Namun karena beberapa alasan, tak seorang pun mengucapkan sesuatu pada gadis itu. Bisa kurasakan rasa tak suka yang menyebar di sekelilingku. Bukankah ini aneh? Bukankah seharusnya kita cemas kalau ada teman sekelas yang sedang kesakitan?

Sialan.

"Bu Tsukumo, saya izin mau mengantarkan ia ke ruang UKS!"

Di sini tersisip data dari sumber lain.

(* ===== verification/Locks.v ===== *)
(** * Execution locks

    packages/db/src/repositories/execution-locks.ts: named leases in the table
    [execution_locks], the table being the map from the lock's name (its
    primary key) to the rest of the row.  Times are milliseconds. *)
From S2P Require Import Prelude.
Open Scope Z_scope.

Record execution_lock := ExecutionLock {
  lk_owner : string;
  lk_acquired_at : Z;
  lk_heartbeat_at : Z
}.

Global Instance execution_lock_eq_dec : EqDecision execution_lock.
Proof. solve_decision. Defined.

Definition default_stale_ms : Z := 30 * 60 * 1000.

Section Locks.
Implicit Types (db : gmap string execution_lock).

Definition acquireExecutionLock db (name owner : string) (staleAfterMs : option Z) (now : Z)
    : bool * gmap string execution_lock :=
  let cutoff := now - (staleAfterMs ⁇ default_stale_ms) in
  match db !! name with
  | None => (true, <[name := ExecutionLock owner now now]> db)
  | Some l =>
      if bool_decide (lk_heartbeat_at l < cutoff)
      then (true, <[name := ExecutionLock owner now now]> db)
      else (false, db)
  end.

Definition isExecutionLockOwner db (name owner : string) : bool :=
  match db !! name with
  | Some l => bool_decide (lk_owner l = owner)
  | None => false
  end.

Definition heartbeatExecutionLock db (name owner : string) (now : Z)
    : bool * gmap string execution_lock :=
  if isExecutionLockOwner db name owner
  then (true, alter (λ l, ExecutionLock (lk_owner l) (lk_acquired_at l) now) name db)
  else (false, db).

Definition releaseExecutionLock db (name owner : string) : bool * gmap string execution_lock :=
  if isExecutionLockOwner db name owner then (true, delete name db) else (false, db).

Lemma isExecutionLockOwner_true db name owner :
  isExecutionLockOwner db name owner = true ↔
  ∃ l, db !! name = Some l ∧ lk_owner l = owner.
Proof.
  unfold isExecutionLockOwner. destruct (db !! name) as [l|]; [|naive_solver].
  rewrite bool_decide_eq_true. naive_solver.
Qed.
End Locks.

(** ** What the processes sharing the database do with one lock *)
Inductive lock_call :=
| CAcquire (name owner : string) (stale : option Z) (now : Z)
| CHeartbeat (name owner : string) (now : Z)
| CRelease (name owner : string).

Definition lock_step (db : gmap string execution_lock) (c : lock_call)
    : bool * gmap string execution_lock :=
  match c with
  | CAcquire name owner stale now => acquireExecutionLock db name owner stale now
  | CHeartbeat name owner now => heartbeatExecutionLock db name owner now
  | CRelease name owner => releaseExecutionLock db name owner
  end.

Fixpoint lock_run (db : gmap string execution_lock) (cs : list lock_call)
    : list bool * gmap string execution_lock :=
  match cs with
  | [] => ([], db)
  | c :: cs => let '(r, db') := lock_step db c in
               let '(rs, db'') := lock_run db' cs in (r :: rs, db'')
  end.

(** The holder keeps its lease alive: from its last heartbeat [h] on, every
    attempt on the lock comes before the lease is stale, each heartbeat of
    the holder moves [h], and the holder does not release. *)
Fixpoint lease_alive (name holder : string) (h : Z) (cs : list lock_call) : Prop :=
  match cs with
  | [] => True
  | CAcquire n _ stale now :: cs =>
      (n = name → now - (stale ⁇ default_stale_ms) ≤ h) ∧ lease_alive name holder h cs
  | CHeartbeat n o now :: cs =>
      lease_alive name holder (if bool_decide (n = name ∧ o = holder) then now else h) cs
  | CRelease n o :: cs => ¬ (n = name ∧ o = holder) ∧ lease_alive name holder h cs
  end.

(** The calls that would hand the lock [name] out. *)
Definition is_acquire_of (name : string) (c : lock_call) : bool :=
  match c with CAcquire n _ _ _ => bool_decide (n = name) | _ => false end.

Lemma lock_step_holder db name holder l c cs :
  db !! name = Some l → lk_owner l = holder →
  lease_alive name holder (lk_heartbeat_at l) (c :: cs) →
  let '(r, db') := lock_step db c in
  (is_acquire_of name c = true → r = false) ∧
  ∃ l', db' !! name = Some l' ∧ lk_owner l' = holder ∧
        lease_alive name holder (lk_heartbeat_at l') cs.
Proof.
  intros Hl Ho Ha. destruct c as [n o stale now|n o now|n o]; simpl in *.
  - destruct Ha as [Hs Ha]. unfold acquireExecutionLock.
    destruct (decide (n = name)) as [->|Hn].
    + rewrite Hl. rewrite bool_decide_false by (specialize (Hs eq_refl); lia). eauto.
    + assert (∀ x, <[n:=x]> db !! name = Some l) as Hkeep
        by (intros x; by rewrite lookup_insert_ne).
      destruct (db !! n) as [l2|]; [case_bool_decide|];
        (split; [by rewrite bool_decide_false|by eauto]).
  - unfold heartbeatExecutionLock.
    destruct (isExecutionLockOwner db n o) eqn:Eo; simpl; (split; [done|]).
    + apply isExecutionLockOwner_true in Eo as (l2 & Hl2 & <-).
      destruct (decide (n = name)) as [->|Hn].
      * assert (l2 = l) as -> by congruence. rewrite bool_decide_true in Ha by done.
        eexists. rewrite lookup_alter_eq, Hl. simpl. done.
      * rewrite bool_decide_false in Ha by (by intros [? _]).
        exists l. by rewrite lookup_alter_ne.
    + rewrite bool_decide_false in Ha; [by eauto|]. intros [-> ->].
      assert (isExecutionLockOwner db name holder = true)
        by (apply isExecutionLockOwner_true; eauto). congruence.
  - destruct Ha as [Hne Ha]. unfold releaseExecutionLock.
    destruct (isExecutionLockOwner db n o) eqn:Eo; simpl; (split; [done|]); [|by eauto].
    apply isExecutionLockOwner_true in Eo as (l2 & Hl2 & <-).
    destruct (decide (n = name)) as [->|Hn].
    + destruct Hne. split; congruence.
    + exists l. by rewrite lookup_delete_ne.
Qed.

(** C8: A held lock is exclusive.  As long as its holder's heartbeats keep
    the lease fresh and the holder does not release it, every attempt by
    anybody to acquire it fails, through any interleaving of the calls that
    the processes make on any lock, and the holder still owns it at the end. *)
Theorem lock_exclusive db name holder l cs rs db' :
  db !! name = Some l → lk_owner l = holder →
  lease_alive name holder (lk_heartbeat_at l) cs →
  lock_run db cs = (rs, db') →
  Forall2 (λ c r, is_acquire_of name c = true → r = false) cs rs ∧
  isExecutionLockOwner db' name holder = true.
Proof.
  revert db l rs. induction cs as [|c cs IH]; intros db l rs Hl Ho Ha Hr; simpl in Hr.
  - simplify_eq. split; [constructor|]. apply isExecutionLockOwner_true. eauto.
  - pose proof (lock_step_holder db name holder l c cs Hl Ho Ha) as Hstep.
    destruct (lock_step db c) as [r db1]. destruct Hstep as (Hr1 & l' & Hl' & Ho' & Ha').
    destruct (lock_run db1 cs) as [rs1 db2] eqn:E. simplify_eq.
    destruct (IH db1 l' rs1 Hl' Ho' Ha' E) as [Hall Hown]. split; [by constructor|done].
Qed.

Definition lock_example : gmap string execution_lock :=
  {["backup" := ExecutionLock "a" 0 0]}.

Lemma lock_exclusive_witness :
  isExecutionLockOwner
    (lock_run lock_example
       [CAcquire "backup" "b" None 60000; CHeartbeat "backup" "a" 1700000;
        CAcquire "backup" "b" None 3400000; CRelease "backup" "b"]).2 "backup" "a" = true.
Proof.
  refine (proj2 (lock_exclusive lock_example "backup" "a" (ExecutionLock "a" 0 0) _ _ _ _ _ _ _));
    [reflexivity|reflexivity| |apply surjective_pairing].
  repeat split; try (intros _; by vm_compute). by intros [_ ?].
Defined.

(** A lock whose holder died can be taken over once its lease is stale,
    and only then; the new owner's row starts fresh, and the dead owner can
    neither renew nor release it any more. *)
Theorem lock_takeover db name owner owner' l stale now :
  db !! name = Some l → lk_owner l = owner → owner ≠ owner' →
  let '(r, db') := acquireExecutionLock db name owner' stale now in
  (r = true ↔ lk_heartbeat_at l < now - (stale ⁇ default_stale_ms)) ∧
  (r = false → db' = db) ∧
  (r = true → db' !! name = Some (ExecutionLock owner' now now) ∧
     (∀ t, heartbeatExecutionLock db' name owner t = (false, db')) ∧
     releaseExecutionLock db' name owner = (false, db')).
Proof.
  intros Hl Ho Hne. unfold acquireExecutionLock. rewrite Hl.
  case_bool_decide as Hs; (split; [split; [done|]; intros; try done; lia|]); split; try done.
  intros _. split; [apply lookup_insert_eq|].
  assert (isExecutionLockOwner (<[name:=ExecutionLock owner' now now]> db) name owner = false) as E.
  { unfold isExecutionLockOwner. rewrite lookup_insert_eq. simpl. by apply bool_decide_eq_false. }
  unfold heartbeatExecutionLock, releaseExecutionLock. by rewrite E.
Qed.

Lemma lock_takeover_witness :
  (acquireExecutionLock lock_example "backup" "b" None 1800001).1 = true.
Proof.
  pose proof (lock_takeover lock_example "backup" "a" "b" (ExecutionLock "a" 0 0) None 1800001
    eq_refl eq_refl ltac:(discriminate)) as H.
  destruct (acquireExecutionLock lock_example "backup" "b" None 1800001) as [r db'].
  apply H. reflexivity.
Defined.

Sambil berucap, "Maaf, ya." Aku memapah Takanashi dan merangkulkan tangannya melingkari bahuku.

"Ayo pergi."

"Oooh."

Kembali ia menekan mata kanannya itu dengan tangan kanannya, lalu kami pun beranjak pergi.

"Ah... maaf, ya. Apa kau baik-baik saja? Kau sudah membuat kami semua ketakutan tadi. Baiklah, kami serahkan semuanya padamu, ya, Togashi!" Nana-chan sendiri terdengar sangat terkejut. Beliau mengamati sosok kami berdua yang berjalan keluar. Sedangkan bagi para penghuni kelas lainnya, aku tak tak tahu dan tak mengerti apa yang mereka pikirkan.

Sepuluh menit setelah dimulainya jam pelajaran, Takanashi beserta diriku pergi meninggalkan ruang kelas.

Dalam perjalanan menuju ruang UKS, sewaktu menuruni tangga di antara lantai tiga dan empat, Takanashi tiba-tiba menjerit, "Ahhh... mataku... mataku saling beresonansi...!" Yang kemudian ambruk di bahuku.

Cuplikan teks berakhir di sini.